STUDY MATERIAL Start Marker
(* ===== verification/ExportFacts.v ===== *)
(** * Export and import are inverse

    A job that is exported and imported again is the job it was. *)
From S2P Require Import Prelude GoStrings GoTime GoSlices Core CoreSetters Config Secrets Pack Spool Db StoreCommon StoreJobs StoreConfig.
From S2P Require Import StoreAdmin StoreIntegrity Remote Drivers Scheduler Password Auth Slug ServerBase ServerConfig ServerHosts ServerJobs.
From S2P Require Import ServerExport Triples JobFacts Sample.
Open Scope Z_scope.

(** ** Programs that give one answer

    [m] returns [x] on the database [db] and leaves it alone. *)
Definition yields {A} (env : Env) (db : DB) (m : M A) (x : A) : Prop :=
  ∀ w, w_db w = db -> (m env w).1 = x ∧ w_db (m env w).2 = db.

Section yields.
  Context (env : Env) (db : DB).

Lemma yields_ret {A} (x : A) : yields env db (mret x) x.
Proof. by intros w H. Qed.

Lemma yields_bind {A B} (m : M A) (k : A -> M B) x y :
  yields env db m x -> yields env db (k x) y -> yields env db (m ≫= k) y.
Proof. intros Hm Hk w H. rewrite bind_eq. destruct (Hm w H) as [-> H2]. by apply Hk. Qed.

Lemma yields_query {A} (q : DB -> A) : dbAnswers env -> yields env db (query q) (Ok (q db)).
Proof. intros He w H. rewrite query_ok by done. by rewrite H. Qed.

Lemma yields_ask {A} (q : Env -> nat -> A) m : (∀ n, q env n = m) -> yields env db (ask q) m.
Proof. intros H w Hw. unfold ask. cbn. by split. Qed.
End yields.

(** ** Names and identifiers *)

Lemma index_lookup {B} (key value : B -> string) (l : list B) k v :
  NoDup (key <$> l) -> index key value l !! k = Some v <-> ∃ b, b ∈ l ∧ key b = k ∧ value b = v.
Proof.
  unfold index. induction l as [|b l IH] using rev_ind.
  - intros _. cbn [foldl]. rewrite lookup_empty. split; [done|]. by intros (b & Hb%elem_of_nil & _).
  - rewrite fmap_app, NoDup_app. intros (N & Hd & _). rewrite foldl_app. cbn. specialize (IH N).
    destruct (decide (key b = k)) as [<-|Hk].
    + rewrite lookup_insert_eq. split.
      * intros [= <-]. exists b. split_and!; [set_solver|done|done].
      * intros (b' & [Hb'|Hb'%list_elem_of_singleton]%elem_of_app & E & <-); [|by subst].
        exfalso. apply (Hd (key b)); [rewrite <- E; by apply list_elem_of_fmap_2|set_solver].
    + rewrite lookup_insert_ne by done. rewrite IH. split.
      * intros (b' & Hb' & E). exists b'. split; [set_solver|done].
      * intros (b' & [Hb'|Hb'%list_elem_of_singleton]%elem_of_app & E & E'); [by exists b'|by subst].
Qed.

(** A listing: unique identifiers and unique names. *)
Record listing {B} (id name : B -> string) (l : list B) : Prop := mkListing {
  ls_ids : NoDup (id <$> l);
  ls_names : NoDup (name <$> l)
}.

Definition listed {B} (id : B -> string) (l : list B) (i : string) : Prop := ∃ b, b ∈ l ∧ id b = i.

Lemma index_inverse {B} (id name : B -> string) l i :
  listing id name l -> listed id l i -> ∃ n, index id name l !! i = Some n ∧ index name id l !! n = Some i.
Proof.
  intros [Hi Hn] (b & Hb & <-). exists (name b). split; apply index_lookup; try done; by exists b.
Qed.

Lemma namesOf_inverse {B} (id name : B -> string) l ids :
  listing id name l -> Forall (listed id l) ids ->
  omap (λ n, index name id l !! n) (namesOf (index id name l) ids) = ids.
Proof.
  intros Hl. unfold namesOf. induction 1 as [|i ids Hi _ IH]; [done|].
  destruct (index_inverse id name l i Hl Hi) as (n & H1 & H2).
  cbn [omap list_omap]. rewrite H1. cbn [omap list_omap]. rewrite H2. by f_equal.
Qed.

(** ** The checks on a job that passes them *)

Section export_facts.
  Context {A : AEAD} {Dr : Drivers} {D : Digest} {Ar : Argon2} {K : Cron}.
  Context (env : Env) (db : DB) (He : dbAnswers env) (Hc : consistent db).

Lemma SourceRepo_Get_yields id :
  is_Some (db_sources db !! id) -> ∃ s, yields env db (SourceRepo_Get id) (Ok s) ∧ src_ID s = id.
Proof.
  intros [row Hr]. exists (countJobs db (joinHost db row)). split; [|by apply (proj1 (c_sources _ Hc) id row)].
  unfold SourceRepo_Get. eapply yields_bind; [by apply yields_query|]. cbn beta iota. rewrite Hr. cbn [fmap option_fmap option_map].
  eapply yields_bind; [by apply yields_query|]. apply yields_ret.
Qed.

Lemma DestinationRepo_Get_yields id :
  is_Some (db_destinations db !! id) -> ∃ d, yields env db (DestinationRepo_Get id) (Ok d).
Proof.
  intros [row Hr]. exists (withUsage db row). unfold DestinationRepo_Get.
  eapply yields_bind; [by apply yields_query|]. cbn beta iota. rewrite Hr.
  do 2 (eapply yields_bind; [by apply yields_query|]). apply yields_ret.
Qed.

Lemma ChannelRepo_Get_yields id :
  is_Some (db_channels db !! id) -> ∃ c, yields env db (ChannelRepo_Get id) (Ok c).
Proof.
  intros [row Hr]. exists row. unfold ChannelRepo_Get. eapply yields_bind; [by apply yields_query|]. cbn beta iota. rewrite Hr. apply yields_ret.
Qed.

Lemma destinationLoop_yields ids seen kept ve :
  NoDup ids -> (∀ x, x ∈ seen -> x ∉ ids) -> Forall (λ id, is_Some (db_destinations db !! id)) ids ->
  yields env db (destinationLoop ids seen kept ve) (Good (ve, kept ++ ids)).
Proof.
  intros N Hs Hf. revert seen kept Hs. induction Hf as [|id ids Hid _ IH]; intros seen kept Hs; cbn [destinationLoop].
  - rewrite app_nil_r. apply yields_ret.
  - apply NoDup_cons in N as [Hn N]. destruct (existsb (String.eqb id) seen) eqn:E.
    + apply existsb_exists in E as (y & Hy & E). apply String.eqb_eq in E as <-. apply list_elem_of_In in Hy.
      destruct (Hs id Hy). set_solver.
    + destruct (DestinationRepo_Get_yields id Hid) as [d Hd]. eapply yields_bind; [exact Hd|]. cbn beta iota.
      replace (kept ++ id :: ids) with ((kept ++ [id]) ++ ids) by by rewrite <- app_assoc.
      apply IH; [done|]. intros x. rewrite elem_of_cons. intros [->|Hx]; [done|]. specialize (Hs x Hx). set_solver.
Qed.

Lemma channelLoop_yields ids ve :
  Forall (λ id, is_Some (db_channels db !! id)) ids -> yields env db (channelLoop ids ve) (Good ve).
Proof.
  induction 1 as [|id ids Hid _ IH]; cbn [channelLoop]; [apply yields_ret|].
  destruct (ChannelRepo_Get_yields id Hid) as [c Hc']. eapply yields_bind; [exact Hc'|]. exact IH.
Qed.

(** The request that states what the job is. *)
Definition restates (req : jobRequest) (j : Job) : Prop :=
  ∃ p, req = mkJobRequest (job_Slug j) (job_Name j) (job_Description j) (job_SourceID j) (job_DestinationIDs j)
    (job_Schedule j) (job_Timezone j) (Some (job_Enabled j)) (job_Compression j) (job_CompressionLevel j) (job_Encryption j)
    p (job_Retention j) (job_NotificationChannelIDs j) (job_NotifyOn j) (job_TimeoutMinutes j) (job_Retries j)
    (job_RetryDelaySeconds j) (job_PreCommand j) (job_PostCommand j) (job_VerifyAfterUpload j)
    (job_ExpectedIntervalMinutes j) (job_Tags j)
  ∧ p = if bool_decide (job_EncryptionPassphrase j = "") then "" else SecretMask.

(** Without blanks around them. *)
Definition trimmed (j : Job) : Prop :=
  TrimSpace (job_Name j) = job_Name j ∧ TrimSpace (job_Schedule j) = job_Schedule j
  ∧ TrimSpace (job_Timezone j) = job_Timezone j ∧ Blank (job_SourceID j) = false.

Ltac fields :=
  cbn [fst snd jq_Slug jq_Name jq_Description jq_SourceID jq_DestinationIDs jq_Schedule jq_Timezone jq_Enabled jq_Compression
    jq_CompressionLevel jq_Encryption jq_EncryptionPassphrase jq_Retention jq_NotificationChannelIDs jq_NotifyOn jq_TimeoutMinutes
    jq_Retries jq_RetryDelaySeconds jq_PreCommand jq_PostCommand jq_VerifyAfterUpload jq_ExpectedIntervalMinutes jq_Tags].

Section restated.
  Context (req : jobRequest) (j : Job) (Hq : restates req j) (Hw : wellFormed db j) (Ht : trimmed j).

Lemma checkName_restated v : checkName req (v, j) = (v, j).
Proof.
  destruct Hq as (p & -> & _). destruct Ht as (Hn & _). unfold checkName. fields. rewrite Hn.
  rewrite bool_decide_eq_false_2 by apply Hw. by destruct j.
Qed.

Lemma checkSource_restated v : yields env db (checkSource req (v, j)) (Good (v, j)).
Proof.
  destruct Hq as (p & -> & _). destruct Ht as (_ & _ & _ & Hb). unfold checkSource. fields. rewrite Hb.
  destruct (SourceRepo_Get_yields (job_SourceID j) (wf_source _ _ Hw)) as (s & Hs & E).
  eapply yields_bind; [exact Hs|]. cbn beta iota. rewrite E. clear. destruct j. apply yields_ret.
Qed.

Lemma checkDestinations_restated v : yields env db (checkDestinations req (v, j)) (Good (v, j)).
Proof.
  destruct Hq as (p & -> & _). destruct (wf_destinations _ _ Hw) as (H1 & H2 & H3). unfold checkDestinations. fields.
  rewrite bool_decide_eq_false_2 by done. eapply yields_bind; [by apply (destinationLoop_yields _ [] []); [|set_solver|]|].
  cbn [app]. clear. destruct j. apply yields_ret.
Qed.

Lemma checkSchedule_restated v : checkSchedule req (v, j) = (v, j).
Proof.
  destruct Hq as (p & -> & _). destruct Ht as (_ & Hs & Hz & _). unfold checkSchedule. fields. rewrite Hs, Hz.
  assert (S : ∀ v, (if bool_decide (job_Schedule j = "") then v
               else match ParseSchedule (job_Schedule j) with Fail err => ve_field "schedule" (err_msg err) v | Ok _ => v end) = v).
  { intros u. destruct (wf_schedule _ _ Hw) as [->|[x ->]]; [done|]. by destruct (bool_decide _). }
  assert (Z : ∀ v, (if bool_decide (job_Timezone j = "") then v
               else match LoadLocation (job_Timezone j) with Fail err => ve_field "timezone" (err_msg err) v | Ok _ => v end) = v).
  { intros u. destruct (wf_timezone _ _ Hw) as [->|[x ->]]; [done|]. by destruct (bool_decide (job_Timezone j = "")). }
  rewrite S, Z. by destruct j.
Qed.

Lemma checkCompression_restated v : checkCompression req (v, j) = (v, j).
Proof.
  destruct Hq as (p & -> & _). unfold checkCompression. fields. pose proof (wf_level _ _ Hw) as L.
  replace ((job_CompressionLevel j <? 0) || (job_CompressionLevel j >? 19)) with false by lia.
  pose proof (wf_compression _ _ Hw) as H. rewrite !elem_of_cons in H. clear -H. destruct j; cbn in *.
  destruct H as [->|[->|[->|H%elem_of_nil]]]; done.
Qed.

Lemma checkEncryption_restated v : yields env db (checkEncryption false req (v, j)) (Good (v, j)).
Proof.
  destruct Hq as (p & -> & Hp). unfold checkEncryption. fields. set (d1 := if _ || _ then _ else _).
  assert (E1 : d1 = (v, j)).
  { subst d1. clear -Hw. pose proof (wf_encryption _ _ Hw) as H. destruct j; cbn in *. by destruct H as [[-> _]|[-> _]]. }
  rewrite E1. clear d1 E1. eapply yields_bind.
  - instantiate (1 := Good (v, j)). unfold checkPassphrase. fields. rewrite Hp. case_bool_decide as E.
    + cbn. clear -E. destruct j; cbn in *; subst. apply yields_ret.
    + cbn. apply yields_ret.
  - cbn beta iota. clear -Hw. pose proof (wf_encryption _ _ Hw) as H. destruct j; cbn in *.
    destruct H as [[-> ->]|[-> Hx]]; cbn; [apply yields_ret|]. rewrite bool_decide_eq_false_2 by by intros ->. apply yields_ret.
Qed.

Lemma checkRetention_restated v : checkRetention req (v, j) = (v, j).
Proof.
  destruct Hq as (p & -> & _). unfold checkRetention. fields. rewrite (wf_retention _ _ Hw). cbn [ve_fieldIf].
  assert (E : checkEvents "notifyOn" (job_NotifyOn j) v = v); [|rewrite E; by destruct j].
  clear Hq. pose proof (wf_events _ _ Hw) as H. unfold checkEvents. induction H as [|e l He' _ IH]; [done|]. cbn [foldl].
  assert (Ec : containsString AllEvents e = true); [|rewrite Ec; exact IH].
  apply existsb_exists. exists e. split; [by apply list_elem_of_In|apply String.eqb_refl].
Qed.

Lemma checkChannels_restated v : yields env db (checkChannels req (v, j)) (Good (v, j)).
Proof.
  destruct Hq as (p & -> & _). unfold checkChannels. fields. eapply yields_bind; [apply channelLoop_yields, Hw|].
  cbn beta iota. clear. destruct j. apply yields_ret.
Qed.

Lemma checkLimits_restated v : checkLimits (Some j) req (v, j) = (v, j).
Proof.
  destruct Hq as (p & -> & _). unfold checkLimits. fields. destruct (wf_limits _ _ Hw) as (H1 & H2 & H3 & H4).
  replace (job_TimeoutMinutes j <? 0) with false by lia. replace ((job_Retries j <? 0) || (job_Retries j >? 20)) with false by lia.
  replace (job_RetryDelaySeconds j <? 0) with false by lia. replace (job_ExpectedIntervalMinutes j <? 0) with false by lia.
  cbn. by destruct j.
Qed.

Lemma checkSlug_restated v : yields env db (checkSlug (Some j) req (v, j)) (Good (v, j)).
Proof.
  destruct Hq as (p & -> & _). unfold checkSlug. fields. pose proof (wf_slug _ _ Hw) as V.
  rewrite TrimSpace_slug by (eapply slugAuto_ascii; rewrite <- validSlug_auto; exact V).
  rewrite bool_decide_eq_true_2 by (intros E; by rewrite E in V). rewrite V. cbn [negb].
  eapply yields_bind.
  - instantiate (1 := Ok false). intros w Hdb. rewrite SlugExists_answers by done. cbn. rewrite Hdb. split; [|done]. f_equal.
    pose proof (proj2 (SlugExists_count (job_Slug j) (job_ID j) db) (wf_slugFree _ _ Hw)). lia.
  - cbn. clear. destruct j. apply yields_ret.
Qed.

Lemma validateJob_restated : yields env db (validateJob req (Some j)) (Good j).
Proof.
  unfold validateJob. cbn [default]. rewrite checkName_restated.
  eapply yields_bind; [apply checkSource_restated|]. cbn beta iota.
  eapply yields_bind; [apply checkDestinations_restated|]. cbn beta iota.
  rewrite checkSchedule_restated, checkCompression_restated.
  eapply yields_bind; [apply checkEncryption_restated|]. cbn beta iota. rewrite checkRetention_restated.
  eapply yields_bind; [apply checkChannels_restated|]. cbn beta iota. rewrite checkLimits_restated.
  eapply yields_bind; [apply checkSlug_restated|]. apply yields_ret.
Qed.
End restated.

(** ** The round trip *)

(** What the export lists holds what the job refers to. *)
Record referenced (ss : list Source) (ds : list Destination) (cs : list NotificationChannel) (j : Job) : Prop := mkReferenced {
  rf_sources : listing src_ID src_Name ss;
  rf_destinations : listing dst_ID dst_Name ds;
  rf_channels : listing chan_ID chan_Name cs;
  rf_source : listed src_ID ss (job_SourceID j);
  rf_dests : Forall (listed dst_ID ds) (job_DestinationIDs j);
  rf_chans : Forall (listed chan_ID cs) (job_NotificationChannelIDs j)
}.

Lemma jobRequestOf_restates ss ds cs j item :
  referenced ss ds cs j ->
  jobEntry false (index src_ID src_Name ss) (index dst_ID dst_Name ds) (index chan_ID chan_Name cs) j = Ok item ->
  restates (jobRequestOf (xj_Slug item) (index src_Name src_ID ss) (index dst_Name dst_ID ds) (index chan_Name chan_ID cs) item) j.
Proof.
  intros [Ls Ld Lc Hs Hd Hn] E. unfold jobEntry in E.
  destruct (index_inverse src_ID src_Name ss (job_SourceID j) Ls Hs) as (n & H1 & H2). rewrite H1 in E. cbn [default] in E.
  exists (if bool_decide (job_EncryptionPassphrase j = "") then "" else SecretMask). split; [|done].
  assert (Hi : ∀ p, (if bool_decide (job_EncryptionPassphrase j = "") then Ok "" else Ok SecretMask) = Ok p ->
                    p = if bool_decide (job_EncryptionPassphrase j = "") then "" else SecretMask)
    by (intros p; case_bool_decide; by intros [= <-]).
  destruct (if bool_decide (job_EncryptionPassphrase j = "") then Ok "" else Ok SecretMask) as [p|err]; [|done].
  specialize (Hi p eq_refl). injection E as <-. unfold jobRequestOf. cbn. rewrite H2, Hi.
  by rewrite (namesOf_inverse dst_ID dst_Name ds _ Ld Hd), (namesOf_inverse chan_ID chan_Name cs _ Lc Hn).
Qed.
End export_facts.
STUDY MATERIAL End Marker
What is needed is an exact copy of the line containing "destruct (index_inverse src_ID" and each line after it, through the final line of the entries above.

RESPONSE AREA:
  destruct (index_inverse src_ID src_Name ss (job_SourceID j) Ls Hs) as (n & H1 & H2). rewrite H1 in E. cbn [default] in E.
  exists (if bool_decide (job_EncryptionPassphrase j = "") then "" else SecretMask). split; [|done].
  assert (Hi : ∀ p, (if bool_decide (job_EncryptionPassphrase j = "") then Ok "" else Ok SecretMask) = Ok p ->
                    p = if bool_decide (job_EncryptionPassphrase j = "") then "" else SecretMask)
    by (intros p; case_bool_decide; by intros [= <-]).
  destruct (if bool_decide (job_EncryptionPassphrase j = "") then Ok "" else Ok SecretMask) as [p|err]; [|done].
  specialize (Hi p eq_refl). injection E as <-. unfold jobRequestOf. cbn. rewrite H2, Hi.
  by rewrite (namesOf_inverse dst_ID dst_Name ds _ Ld Hd), (namesOf_inverse chan_ID chan_Name cs _ Lc Hn).
Qed.
End export_facts.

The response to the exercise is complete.